Measurement Based Evaluation and Mitigation of Flood Attacks on a LAN Test-Bed
Mohammed Nasereddin, Mert Nakıp, Erol Gelenbe
TL;DR
The paper addresses DoS-like UDP flood threats to IoT LANs and the gap between ideal IDS performance and real-world operation under attack. It deploys a LAN test-bed with UDP traffic, a DRNN-based IDS, and a simple mitigation that drops packets when the majority of the last $20$ packets indicate an attack, blocking further traffic for the next $30$ seconds. Results show that short attacks are detected with high accuracy (approximately $99.7\%$), but longer attacks overload the server and delay detection, while the mitigation reduces queue lengths and prevents IDS paralysis, with detections timing dependent on attack duration. This work demonstrates practical, rapid-response strategies for protecting IoT LANs from UDP flood DoS and informs future work on optimizing IDS analysis frequency and energy usage.
Abstract
The IoT is vulnerable to network attacks, and Intrusion Detection Systems (IDS) can provide high attack detection accuracy and are easily installed in IoT Servers. However, IDS are seldom evaluated in operational conditions which are seriously impaired by attack overload.
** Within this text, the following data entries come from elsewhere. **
(* ===== verification/KillProofs.v ===== *)
(** * kill_process (source/process.c): lemmas

    A process is taken off its list, its descriptors are closed, its pages and
    its page directory are freed, its children lose their parent and a parent
    that waits for it is woken up. *)

From S2P Require Import Prelude Constants Libc Page PageInv PageSpec Kernel Process ProcessInv ProcessTheorems UserMemory KernelMem Pipe Allocator PipeProofs Filedesc Lifecycle LifecycleProofs ForkProofs HandleProofs DescProofs PageTheorems.

(** ** The lists *)

Definition without_list (w w' : which) (L L' : list Z) : list Z :=
  match w, w' with Ready, Ready | Suspended, Suspended => L' | _, _ => L end.
Definition pick (w : which) (R S : list Z) : list Z := match w with Ready => R | Suspended => S end.

Lemma relinked_core (X : Z -> Prop) ps ps' : relinked X ps ps' -> core <$> ps' = core <$> ps.
Proof.
  intros H. apply list_eq. intros i. rewrite !list_lookup_fmap. destruct (ps !! i) as [p|] eqn:E.
  - destruct (rl_fields H (x := Z.of_nat i) (p := p)) as (p' & Hp' & Hu); [by rewrite zlookup_nat|].
    rewrite zlookup_nat in Hp'. rewrite Hp'. cbn. unfold core. by rewrite Hu.
  - rewrite lookup_ge_None_2; [done|]. rewrite (rl_length H). by apply lookup_ge_None_1.
Qed.

(** Taking [x] off its list. *)
Lemma unlist_wp w R S k x p L1 L2 : sched R S k -> pick w R S = L1 ++ x :: L2 -> zlookup (k_processes k) x = Some p ->
  wp (list_remove w x) (fun _ k' => (exists ps l, k' = with_list w l (k <| k_processes := ps |>) /\ core <$> ps = core <$> k_processes k) /\
    sched (without_list w Ready R (L1 ++ L2)) (without_list w Suspended S (L1 ++ L2)) k') k.
Proof.
  intros Hs Hw Hp.
  assert (Hd : dlist (k_processes k) (the_list w k) (L1 ++ x :: L2)) by (rewrite <- Hw; destruct w; apply Hs).
  eapply wp_mono; [by apply (list_remove_wp w k L1 x L2 p)|]. intros [] k' (ps & l & -> & Hd' & Hx & Hrel).
  pose proof (elem_of_without L1 L2 x) as Hel. pose proof (dl_nodup Hd) as Hnd.
  split; [exists ps, l; split; [done | by eapply relinked_core]|].
  assert (Eps : k_processes (with_list w l (k <| k_processes := ps |>)) = ps) by (by destruct w).
  assert (Hother : forall w' L, w' <> w -> dlist (k_processes k) (the_list w' k) L -> (forall y, y ∈ L -> y ∉ L1 ++ x :: L2) ->
    dlist ps (the_list w' (with_list w l (k <| k_processes := ps |>))) L).
  { intros w' L Hne Hdl Hdis. replace (the_list w' (with_list w l (k <| k_processes := ps |>))) with (the_list w' k) by (by destruct w, w').
    by eapply dlist_relinked. }
  assert (Hfl : forall y q, zlookup ps y = Some q -> exists q0, zlookup (k_processes k) y = Some q0 /\ p_exists q = p_exists q0 /\ p_ready q = p_ready q0).
  { intros y q Hq. destruct (zlookup_is_Some (k_processes k) y) as [q0 Hq0]; [rewrite <- (rl_length Hrel); by eapply zlookup_range|].
    destruct (rl_fields Hrel Hq0) as (q' & Hq' & E). rewrite Hq in Hq'. injection Hq' as <-. exists q0. split; [done|]. by apply unlinked_ready. }
  assert (Hsub : forall y, y ∈ L1 ++ L2 -> y ∈ L1 ++ x :: L2).
  { intros y. rewrite Hel by done. case_decide; done. }
  assert (Hoff : forall y q, zlookup ps y = Some q -> y ∉ without_list w Ready R (L1 ++ L2) -> y ∉ without_list w Suspended S (L1 ++ L2) ->
    p_prev q = None /\ p_next q = None).
  { intros y q Hq H1 H2. destruct (decide (y = x)) as [-> |Hne]; [rewrite Hx in Hq; by injection Hq as <-|].
    assert (HL : y ∉ L1 ++ x :: L2).
    { intros Hy. assert (y ∈ L1 ++ L2) by (rewrite Hel by done; by rewrite decide_False). by destruct w; [apply H1 | apply H2]. }
    destruct (Hfl y q Hq) as (q0 & Hq0 & _). pose proof (rl_other Hrel HL Hq0) as E. rewrite Hq in E. injection E as ->.
    apply (sc_off Hs Hq0); destruct w; cbn in *; congruence. }
  assert (Hlen : length ps = Z.to_nat MAX_PROCESSES) by (rewrite (rl_length Hrel); apply Hs).
  destruct w; cbn [pick] in Hw; subst; split; rewrite ?Eps; cbn [without_list]; try done.
  - apply (Hother Suspended); [done | apply Hs |]. intros y Hy Hy'. by apply (sc_disjoint Hs Hy').
  - intros y Hy. apply (sc_disjoint Hs). by apply Hsub.
  - intros y q Hy Hq. destruct (Hfl y q Hq) as (q0 & Hq0 & -> & ->). exact (sc_runnable Hs (Hsub y Hy) Hq0).
  - intros y q Hy Hq. destruct (Hfl y q Hq) as (q0 & Hq0 & -> & ->). by apply (sc_blocked Hs Hy).
  - apply (Hother Ready); [done | apply Hs |]. intros y Hy. by apply (sc_disjoint Hs).
  - intros y Hy Hy'. apply (sc_disjoint Hs Hy). by apply Hsub.
  - intros y q Hy Hq. destruct (Hfl y q Hq) as (q0 & Hq0 & -> & ->). by apply (sc_runnable Hs Hy).
  - intros y q Hy Hq. destruct (Hfl y q Hq) as (q0 & Hq0 & -> & ->). exact (sc_blocked Hs (Hsub y Hy) Hq0).
Qed.

(** ** The descriptors *)

Section close_all.
  Context {Inv : gmap Z Z -> Buddy.memarea -> Prop} `{!Allocator Buddy.kmalloc_ma Buddy.kfree_ma Inv}.

(** The lists before and after any number of processes were woken up. *)
Definition woke (R S R' S' : list Z) : Prop := R ++ S ≡ₚ R' ++ S'.
Lemma wakes_woke R S R' S' : wakes R S R' S' -> woke R S R' S'.
Proof using.
  intros [[-> ->]|(pid & S1 & S2 & -> & -> & ->)]; unfold woke; [done|].
  rewrite app_assoc, <- Permutation_middle. cbn. by rewrite app_assoc.
Qed.

Lemma closes_woke os R S a os' R' S' : closes os R S a os' R' S' -> woke R S R' S'.
Proof using. intros H. by eapply wakes_woke, closes_wakes. Qed.

(** The references [l] are dropped one after the other; 0 is a free
    descriptor. *)
Inductive closes_all (os : gmap Z obj) (R S : list Z) : list Z -> gmap Z obj -> list Z -> list Z -> Prop :=
  | closes_none : closes_all os R S [] os R S
  | closes_free l os' R' S' : closes_all os R S l os' R' S' -> closes_all os R S (l ++ [0]) os' R' S'
  | closes_one l a os' R' S' os2 R2 S2 : closes_all os R S l os' R' S' -> a <> 0 -> closes os' R' S' a os2 R2 S2 ->
      closes_all os R S (l ++ [a]) os2 R2 S2.

(** The state when the references [l] have been dropped. *)
Record dropped (U : Z -> Z) (R S : list Z) (k : kstate) (l : list Z) (k' : kstate) : Prop := {
  dr_lists : exists R' S', woke R S R' S' /\ sched R' S' k' /\ hinv (fun a => U a - uses a l) S' k' /\ idle_kept S S' k k' /\
    closes_all (k_objs k) R S l (k_objs k') R' S';
  dr_heap : heap_inv Inv k';
  dr_quiet : quiet k k';
  dr_leak : no_leak U k -> no_leak (fun a => U a - uses a l) k';
  dr_live : live_ends (k_objs k) -> live_ends (k_objs k')
}.

Lemma close_all_spec U R S k x p : hinv U S k -> sched R S k -> heap_inv Inv k -> zlookup (k_processes k) x = Some p ->
  length (p_filedesc p) = Z.to_nat MAX_FDS -> (forall a, uses a (p_filedesc p) <= U a) ->
  wp (close_all x) (fun _ k' => dropped U R S k (p_filedesc p) k') k.
Proof using Allocator0.
  intros H Hs Hi Hp Hlen HU. unfold close_all. set (fds := p_filedesc p) in *.
  apply (wp_for (fun i k' => dropped U R S k (take (Z.to_nat i) fds) k')).
  - assert (E : forall a, U a - uses a (take (Z.to_nat 0) fds) = U a) by (intros a; change (take (Z.to_nat 0) fds) with (@nil Z); unfold uses; case_decide; cbn; lia).
    split; [exists R, S; split; [by unfold woke|]; split; [done|]; split; [by eapply hinv_ext|]; split; [apply idle_refl, same_pipes | apply closes_none] | done | apply quiet_refl | | done].
    intros Hl a f Hf. rewrite E. by apply (Hl a f).
  - intros i k' Hi' [(R' & S' & Hw & Hs' & Hh & Hid & Hca) Hhp Hq Hl Hlv]. change (0 + Z.of_nat (Z.to_nat MAX_FDS)) with MAX_FDS in Hi'.
    destruct (core_lookup _ _ x p (quiet_core _ _ Hq) Hp) as (p1 & Hp1 & Hc).
    wp_step. eapply wp_get_proc; [exact Hp1|]. rewrite (core_field p_filedesc p1 p (fun _ => eq_refl) Hc). fold fds.
    destruct (lookup_lt_is_Some_2 fds (Z.to_nat i)) as [a Ha]; [rewrite Hlen; lia|].
    wp_step. apply (wp_of_opt _ a). { unfold zlookup. destruct (Z.ltb_spec i 0); [lia | done]. }
    replace (Z.to_nat (i + 1)) with (Datatypes.S (Z.to_nat i)) by lia. rewrite (take_S_r _ _ _ Ha).
    assert (Eu : forall y, uses y (take (Z.to_nat i) fds ++ [a]) = uses y (take (Z.to_nat i) fds) + if decide (y = a /\ y <> 0) then 1 else 0).
    { intros y. apply uses_snoc. }
    unfold truthy. destruct (Z.eqb_spec a 0) as [-> |Hnz]; cbn [negb when_].
    + apply wp_ret. assert (E : forall y, U y - uses y (take (Z.to_nat i) fds ++ [0]) = U y - uses y (take (Z.to_nat i) fds)).
      { intros y. rewrite Eu, decide_False by tauto. lia. }
      split; [exists R', S'; split; [done|]; split; [done|]; split; [eapply hinv_ext; [exact E | exact Hh]|]; split; [done | by apply closes_free] | done | done | | done].
      intros Hlk y f Hf. rewrite E. by apply (Hl Hlk y f).
    + assert (Hpos : uses a (take (Z.to_nat i) fds) + 1 <= U a).
      { pose proof (HU a). rewrite <- (take_drop (Datatypes.S (Z.to_nat i)) fds), uses_app, (take_S_r _ _ _ Ha), Eu, decide_True in H0 by done.
        pose proof (uses_nonneg a (drop (Datatypes.S (Z.to_nat i)) fds)). lia. }
      eapply wp_mono; [apply (close_filehandle_spec (fun y => U y - uses y (take (Z.to_nat i) fds)) R' S'); [done | done | done | lia]|].
      intros [] k2 [(R2 & S2 & Hcl & Hs2 & Hh2 & Hid2) Hhp2 Hq2 Hl2].
      assert (E : forall y, U y - uses y (take (Z.to_nat i) fds ++ [a]) = without (fun y => U y - uses y (take (Z.to_nat i) fds)) a y).
      { intros y. rewrite Eu. unfold without. destruct (decide (y = a)) as [-> |Hne].
        - rewrite decide_True by done. lia.
        - rewrite decide_False by tauto. lia. }
      split.
      * exists R2, S2. split; [unfold woke in *; rewrite Hw; by eapply closes_woke|]. split; [done|]. split; [eapply hinv_ext; [exact E | exact Hh2]|].
        split; [by eapply idle_trans | by eapply closes_one].
      * done.
      * by eapply quiet_trans.
      * intros Hlk y f Hf. rewrite E. by apply (Hl2 (Hl Hlk) y f).
      * intros Hle. eapply closes_live; [eapply hinv_buffers, Hh | exact Hcl | by apply Hlv].
  - intros k' HD. change (0 + Z.of_nat (Z.to_nat MAX_FDS)) with MAX_FDS in HD. rewrite take_ge in HD; [done | rewrite Hlen; lia].
Qed.
End close_all.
Thus a Local Area Network testbed is used to evaluate the impact of UDP Flood Attacks on an IoT Server, whose first line of defence is an accurate IDS. We show that attacks overload the multi-core Server and paralyze its IDS. Thus a mitigation scheme that detects attacks rapidly, and drops packets within milli-seconds after the attack begins, is proposed and experimentally evaluated.